(** Storing an entry with the frame and the present bit of the old one. *)
Lemma store_flags pgdir k s free P v :
  us_ok kend s pgdir free P -> 0 <= k < UPAGES -> P k = true -> 0 <= v < 4294967296 ->
  PTE_ADDR v = PTE_ADDR (upte (kbytes s) pgdir k) -> has v PTE_P = has (upte (kbytes s) pgdir k) PTE_P ->
  pde_p (kbytes s) pgdir (PDX (k * PGSIZE)) = true ->
  let s' := set_kbytes (wr32 (kbytes s) (slot (kbytes s) pgdir (k * PGSIZE)) v) s in
  us_ok kend s' pgdir free P /\ upte (kbytes s') pgdir k = v /\ upg (kbytes s') pgdir k = upg (kbytes s) pgdir k /\
  (forall va, 0 <= va < 4294967296 -> va / PGSIZE <> k -> pte_at (kbytes s') pgdir va = pte_at (kbytes s) pgdir va) /\
  only (ptpage (kbytes s) pgdir) (kbytes s) (kbytes s').
Proof.
  intros [Hr Hok Hmap Hpg Hinj] Hk HPk Hv Hva Hvp Hpp s'.
  destruct (store_slot kend _ _ (k * PGSIZE) v _ Hok Hpp ltac:(lia) Hv) as (Hok' & Hd & Hset & _).
  destruct (pt_extends_store kend s pgdir (k * PGSIZE) v free Hr Hok Hpp ltac:(lia) Hv) as [_ Hr' _ Hout _ _].
  fold s' in Hr', Hout. assert (Hu : forall j, 0 <= j < UPAGES -> upte (kbytes s') pgdir j = if j =? k then v else upte (kbytes s) pgdir j).
  { intros j Hj. unfold upte. cbn [s' kbytes set_kbytes]. rewrite Hset by lia. rewrite !Z.div_mul by lia. done. }
  assert (Hg : forall j, 0 <= j < UPAGES -> upg (kbytes s') pgdir j = upg (kbytes s) pgdir j).
  { intros j Hj. unfold upg. rewrite Hu by done. destruct (Z.eqb_spec j k) as [->|_]; [by rewrite Hva|done]. }
  pose proof (ptpage_eq (kbytes s) (kbytes s') pgdir Hd) as Hpt.
  split_and!; [split; [done|done| | |]| | | |].
  - intros j Hj. rewrite Hu by done. destruct (Z.eqb_spec j k) as [->|_]; [rewrite Hvp|]; by apply Hmap.
  - intros j Hj HP. rewrite Hg, Hpt by done. by apply Hpg.
  - intros i j Hi Hj HPi HPj. rewrite !Hg by done. by apply Hinj.
  - by rewrite Hu, Z.eqb_refl.
  - by apply Hg.
  - intros va Hva' Hne. cbn [s' kbytes set_kbytes]. rewrite Hset, Z.div_mul by lia. by rewrite (proj2 (Z.eqb_neq _ _) Hne).
  - intros a Ha. apply Hout. intros p Hp. by apply Ha, Hpt.
Qed.
Lemma exit_sec_spec me t ip :
  initproc t = Some ip -> (ip < length (procs t))%nat -> (me < length (procs t))%nat ->
  p_state (pr t me) = RUNNING ->
  let t' := exit_sec me t in
  length (procs t') = length (procs t) /\ initproc t' = initproc t /\ nextpid t' = nextpid t /\
  p_state (pr t' me) = ZOMBIE /\
  (forall j, (j < length (procs t))%nat -> exists p', passed me (Some ip) (pr t j) p' /\
     pr t' j = if decide (me = j) then setf (Fstate ZOMBIE) p' else p') /\
  (forall q, p_parent (pr t me) = Some q -> (q < length (procs t))%nat -> q <> me -> awake (proc_chan q) (pr t' q)) /\
  ((exists j, (j < length (procs t))%nat /\ p_parent (pr t j) = Some me /\ p_state (pr t j) = ZOMBIE) ->
     ip <> me -> awake (proc_chan ip) (pr t' ip)).
Proof.
  intros Hip Hlt Hme Hr. unfold exit_sec.
  set (t1 := match p_parent (pr t me) with Some q => _ | None => t end).
  assert (length (procs t1) = length (procs t) /\ initproc t1 = initproc t /\ nextpid t1 = nextpid t) as (Hl1 & Hi1 & Hn1).
  { unfold t1. destruct (p_parent _); [|done]. by rewrite len_wakeup. }
  assert (forall j, (j < length (procs t))%nat -> woke (pr t j) (pr t1 j)) as Hw1.
  { intros j Hj. unfold t1. destruct (p_parent _); [by apply woke_wakeup|by left]. }
  assert (forall q, p_parent (pr t me) = Some q -> (q < length (procs t))%nat -> awake (proc_chan q) (pr t1 q)) as Ha1.
  { intros q Hq Hql. unfold t1. rewrite Hq. by apply awake_wakeup. }
  clearbody t1. destruct (reparent_loop_spec (length (procs t1)) 0 me t1 ip) as (L & E1 & E2 & Hw & Ha);
    [done|congruence|congruence|].
  set (t2 := reparent_loop _ _ _ _) in *. clearbody t2. rewrite Hl1 in *.
  assert (forall j, pr (store_f me (Fstate ZOMBIE) t2) j =
    if decide (me = j) then setf (Fstate ZOMBIE) (pr t2 me) else pr t2 j) as Hst.
  { intros j. apply pr_store. lia. }
  cbv zeta. rewrite len_store. split_and!; cbn [initproc nextpid store_f upd_proc set_procs]; try congruence.
  - by rewrite Hst, decide_True.
  - intros j Hj. exists (pr t2 j). split.
    + eapply woke_passed; [by apply Hw1|]. specialize (Hw j Hj). by rewrite decide_True in Hw by lia.
    + rewrite Hst. by case_decide; subst.
  - intros q Hq Hql Hqm. rewrite Hst, decide_False by done.
    specialize (Hw q Hql). rewrite decide_True in Hw by lia. eapply awake_woke; [exact Hw|].
    unfold reparented. specialize (Ha1 q Hq Hql). by case_decide.
  - intros (j & Hj & Ep & Ez) Hne. rewrite Hst, decide_False by done. apply Ha. exists j. split; [lia|].
    destruct (Hw1 j Hj) as [->|[? _]]; [done|congruence].
Qed.
(* ===== verification/ShellSpec.v ===== *)
(** Properties of the shell (Shell.v). *)

From Stdlib Require Import ZArith Lia.
From stdpp Require Import base strings gmap numbers list.
From S2P Require Import Prelude Shell.

Open Scope Z_scope.

(** ** Termination *)

Lemma skip_ws_length s : (length (skip_ws s) <= length s)%nat.
Proof. induction s as [|c s IH]; simpl; [lia|]. destruct (strchr _ _); simpl; lia. Qed.
Lemma skip_word_length s : (length (skip_word s) <= length s)%nat.
Proof. induction s as [|c s IH]; simpl; [lia|]. destruct (_ && _); simpl; lia. Qed.
Lemma skip_ws_idem s : skip_ws (skip_ws s) = skip_ws s.
Proof. induction s as [|c s IH]; simpl; [done|]. destruct (strchr whitespace c) eqn:E; simpl; [done|]. by rewrite E. Qed.

Lemma skip_ws_head s c q : skip_ws s = c :: q -> strchr whitespace c = false.
Proof.
  induction s as [|d s IH]; simpl; [done|]. destruct (strchr whitespace d) eqn:E; [done|]. congruence.
Qed.

(** The characters that end a word are the whitespace and the ones [gettoken]
    treats one by one. *)
Lemma symbols_cases c : strchr symbols c = strchr [124; 40; 41; 59; 38; 60] c || (c =? 62).
Proof.
  unfold strchr, symbols. destruct (Z.eqb_spec c 62) as [->|Hne]; [reflexivity|].
  rewrite orb_false_r. apply bool_decide_ext. set_solver.
Qed.

Definition word_char (c : Z) : bool := negb (strchr whitespace c) && negb (strchr symbols c).

Lemma gettoken_word s c q :
  skip_ws s = c :: q -> word_char c = true ->
  gettoken s = Ret (TOK_WORD, (c :: q, skip_word q)) (skip_ws (skip_word q)).
Proof.
  intros E Hw. unfold word_char in Hw. unfold gettoken. rewrite E.
  apply andb_true_iff in Hw as [Hw Hs]. rewrite symbols_cases in Hs.
  apply negb_true_iff, orb_false_iff in Hs as [Hs1 Hs2]. rewrite Hs1, Hs2.
  simpl. rewrite Hw, symbols_cases, Hs1, Hs2. done.
Qed.
(* ===== verification/Shell1.v ===== *)
(** The first homework's shell: cs238p_hw1/sh.c.

    A smaller shell for Linux with the same parsing technique (it copies its
    words with [mkcopy] instead of terminating them in place) and pipes made
    with [dup2].

    Theorems: on lines without the characters that only the xv6 shell knows, both
    shells parse the same command ([shells_agree]); its processes get the right
    standard input, output and error ([hw1_std_wiring]) but also descriptors they
    should not have ([hw1_pipe_leak]). *)

From Stdlib Require Import ZArith Lia.
From stdpp Require Import base strings gmap numbers list.
From S2P Require Import Prelude Shell ShellSpec ShellPrint.

Open Scope Z_scope.

Definition symbols1 : list Z := [60; 124; 62].
Fixpoint skip_word1 (s : ptr) : ptr :=
  match s with
  | c :: s' => if negb (strchr whitespace c) && negb (strchr symbols1 c) then skip_word1 s' else s
  | [] => []
  end.

Definition gettoken1 : M ptr (Z * span) := fun s =>
  let q := skip_ws s in
  let '(r, eq) :=
    match q with
    | [] => (0, q)
    | c :: s' =>
        if strchr [124; 60] c then (c, s')
        else if c =? 62 then (c, s')
        else (TOK_WORD, skip_word1 q)
    end in
  Ret (r, (q, eq)) (skip_ws eq).

(** [peek] is the same function in both shells. *)

(** [mkcopy]: the characters from [s] up to [es]. *)
Definition mkcopy (w : span) : list Z := take (length w.1 - length w.2) w.1.

Definition O_TRUNCATE : Z := 577.
(** The mode and descriptor that [redircmd] chooses for its type. *)
Definition redirmode (type : Z) : Z := if type =? 60 then O_RD else O_TRUNCATE.
Definition redirfd (type : Z) : Z := if type =? 60 then 0 else 1.

Fixpoint parseredirs1_loop (fuel : nat) : M ptr (list (list Z * Z * Z)) :=
  let* b := peek [60; 62] in
  if b : bool then
    match fuel with
    | O => out_of_fuel
    | S f =>
        let* t := gettoken1 in
        let* w := gettoken1 in
        if negb (w.1 =? TOK_WORD) then panic "missing file for redirection"
        else
          let* rs := parseredirs1_loop f in
          ret ((mkcopy w.2, redirmode t.1, redirfd t.1) :: rs)
    end
  else ret [].
Definition parseredirs1 : M ptr (list (list Z * Z * Z)) := let* s := get in parseredirs1_loop (length s).
(** [sleep(n)] returns 0 only when [n] ticks have passed since it was called,
    as unsigned numbers, and returns -1 only to a process that has been killed.
    A negative [n] counts as at least 2^31 ticks. *)
Theorem sleep_not_early n ticks0 s r s' :
  sleep_check n ticks0 s = Ret r s' ->
  ((r = 0 /\ u32 n <= u32 (ticks s - ticks0)) \/ (r = -1 /\ p_killed (me (tk s)) = true)) /\
  (-2147483648 <= n < 0 -> r = 0 -> 2147483648 <= u32 (ticks s - ticks0)).
Proof.
  intros E. unfold sleep_check in E. minv E as (s0 & s1 & E0 & E). unfold get in E0. simplify_eq.
  assert (H : (r = 0 /\ u32 n <= u32 (ticks s1 - ticks0)) \/ (r = -1 /\ p_killed (me (tk s1)) = true)).
  { destruct (Z.ltb_spec (u32 (ticks s1 - ticks0)) (u32 n)).
    - destruct (p_killed (me (tk s1))) eqn:Ek; minv E as (x & s2 & E1 & E); unfold ret in E; simplify_eq; [by right|].
      exfalso. unfold on_k, part in E1. destruct (sleep ticks_chan TICKS (tk s1)) eqn:Es; simplify_eq.
      revert Es. unfold sleep. intros Es. do 3 (minv Es as (? & ? & _ & Es)).
      unfold sched in Es. minv Es as (? & ? & _ & Es).
      repeat (destruct (bool_decide _) || destruct (negb _) || destruct (is_state _ _) || destruct (iflag _)); done.
    - minv E as (x & s2 & E1 & E). unfold ret in E. simplify_eq. by left. }
  split; [done|]. intros Hn ->. destruct H as [[_ H]|[H _]]; [|done].
  assert (2147483648 <= u32 n) by (unfold u32; dlia). lia.
Qed.

(** ** Examples *)

Definition trap_demo : tsys := {| tk := arg_demo; ticks := 7; idle := false; cpuid := 0 |}.
(* ===== verification/Umalloc.v ===== *)
(** The allocator of user programs: xv6-public/umalloc.c, over [sbrk].

    The free blocks form a ring through their headers, ascending by address,
    with the static header [base] of size 0 as its lowest element; [freep]
    points somewhere into the ring. Headers live in the memory of the process;
    an access behind its last page is a page fault.

    The heap is described by a [layout]: all blocks that [morecore] has obtained,
    by address, each in use or free. Theorems: [malloc] and [free] always come
    back, without a fault, and act on the layout as taking the end of a free
    block that is large enough and as freeing a block and merging it with its
    free neighbours ([malloc_layout], [free_layout]); so in any history of
    calls, the blocks a program holds are inside its memory, disjoint, and keep
    the bytes written to them ([malloc_safe]). *)

From Stdlib Require Import ZArith Lia.
From stdpp Require Import base strings gmap numbers list.
From S2P Require Import Prelude.

Open Scope Z_scope.

(** ** State and memory accesses *)

(** The process: its memory, the variable [freep], and its size. *)
Record ust := { um : mem; freep : Z; brk : Z }.

Definition set_um (m : mem) (s : ust) : ust := {| um := m; freep := freep s; brk := brk s |}.
Definition set_freep (p : Z) (s : ust) : ust := {| um := um s; freep := p; brk := brk s |}.

Section Umalloc.

(** The address of the static variable [base], and whether the kernel finds the
    pages to grow a process from one size to another. *)
Variable base : Z.
Variable grant : Z -> Z -> bool.
(* ===== verification/MkfsSpec.v ===== *)
(** The image builder (mkfs.c): theorems.

    mkfs keeps no bit map while it runs: a block is in use if it lies below
    [freeblock]. [vw] relates its state to a state of the kernel's file system
    (Fs.v) whose bit map says just that. Under this relation the block allocator
    of mkfs is the kernel's, [iappend] is the kernel's [writei] at the end of the
    file, and the theorems on block maps and contents (FsFile.v) describe what
    mkfs builds. *)

From Stdlib Require Import ZArith Lia.
From stdpp Require Import base strings gmap numbers list.
From S2P Require Import Prelude KString BlockLayer Bio Log Fs FsAlloc FsInode FsFile FsDir Mkfs.

Open Scope Z_scope.

(** ** Constants *)

Lemma mk_sb_eq : mk_sb =
  {| sb_size := 262144; sb_nblocks := 262021; sb_ninodes := 200; sb_nlog := 30;
     sb_logstart := 2; sb_inodestart := 32; sb_bmapstart := 58 |}.
Proof. vm_compute. reflexivity. Qed.

Lemma nmeta_eq : nmeta = 123.
Proof. reflexivity. Qed.

Lemma is_bmap_mk x : is_bmap mk_sb x <-> 58 <= x <= 121.
Proof. unfold is_bmap. rewrite mk_sb_eq. cbn [sb_bmapstart sb_size]. change ((262144 - 1) / BPB) with 63. lia. Qed.

Lemma xint_small x : 0 <= x < 4294967296 -> xint x = x.
Proof. intros H. unfold xint. rewrite le4_byte_of. by apply u32_small. Qed.

Lemma xshort_small x : 0 <= x < 65536 -> xshort x = x.
Proof. intros H. unfold xshort, byte_of. change (256 ^ 0) with 1. change (256 ^ 1) with 256. dlia. Qed.

Lemma get32_xint d i : block_ok d -> xint (get32 d i) = get32 d i.
Proof. intros H. apply xint_small. by apply get32_range. Qed.

(** ** Sectors *)

Lemma sector_small n : 0 <= n < FSSIZE -> sector n = n.
Proof. intros H. unfold sector. rewrite u32_small by lia. dlia. Qed.

Definition put_img (n : Z) (d : block) (ms : mkst) : mkst :=
  set_img (fun x => if x =? n then d else img ms x) (nsect ms) ms.

Lemma rsect_run ms n : 0 <= n < FSSIZE -> nsect ms = FSSIZE -> rsect n ms = Ret (img ms n) ms.
Proof.
  intros Hn Hs. unfold rsect, bind, get. rewrite sector_small by done.
  destruct (Z.leb_spec (nsect ms) n); [lia|done].
Qed.

Lemma wsect_run ms n d : 0 <= n < FSSIZE -> nsect ms = FSSIZE -> wsect n d ms = Ret tt (put_img n d ms).
Proof.
  intros Hn Hs. unfold wsect, modify. rewrite sector_small by done. unfold put_img, set_img.
  by rewrite Z.max_l by lia.
Qed.

(** ** The kernel's view of the image *)

Record vw (ms : mkst) (s : fs) : Prop := {
  vw_ok : fs_ok s;
  vw_fsb : fsb s = mk_sb;
  vw_msb : msb ms = mk_sb;
  vw_nblk : nblk s = FSSIZE;
  vw_nsect : nsect ms = FSSIZE;
  vw_blk : forall n, ~ is_bmap mk_sb n -> blk s n = img ms n;
  vw_used : forall x, 0 <= x < FSSIZE -> used mk_sb (blk s) x = (x <? freeblock ms);
  vw_fresh : forall n, freeblock ms <= n < FSSIZE -> img ms n = zero_block;
  vw_fb : nmeta <= freeblock ms <= FSSIZE;
  vw_bmap : forall n, is_bmap mk_sb n -> img ms n = zero_block;
}.

Lemma vw_data ms s x : vw ms s ->
  data_blk s x <-> 2 <= x < freeblock ms /\ ~ is_bmap mk_sb x.
Proof.
  intros V. unfold data_blk. rewrite (vw_fsb _ _ V). pose proof (vw_fb _ _ V).
  rewrite mk_sb_eq at 1. cbn [sb_size]. split.
  - intros (Hx & Hb & H1 & H0 & Hu). rewrite (vw_used _ _ V) in Hu by lia. split; [lia|done].
  - intros [Hx Hb]. split_and!; try done; try lia. rewrite (vw_used _ _ V) by lia. lia.
Qed.

Lemma vw_lhn ms s : vw ms s -> (lhn s <= 28)%nat.
Proof. intros V. apply fs_ok_lhn, (vw_ok _ _ V). Qed.

Lemma vw_inodes ms s s' :
  blk s' = blk s -> nblk s' = nblk s -> fsb s' = fsb s -> (lhn s' <= 28)%nat -> vw ms s -> vw ms s'.
Proof.
  intros E1 E2 E3 E4 [V1 V2 V3 V4 V5 V6 V7 V8 V9 V10]. split; rewrite ?E1, ?E2, ?E3; try done.
  by apply (fs_ok_inodes s).
Qed.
——
* [About this task]
How many lines in the listing above have the word "characters" in them? Count them and give the number alone.

* [Written answer]
3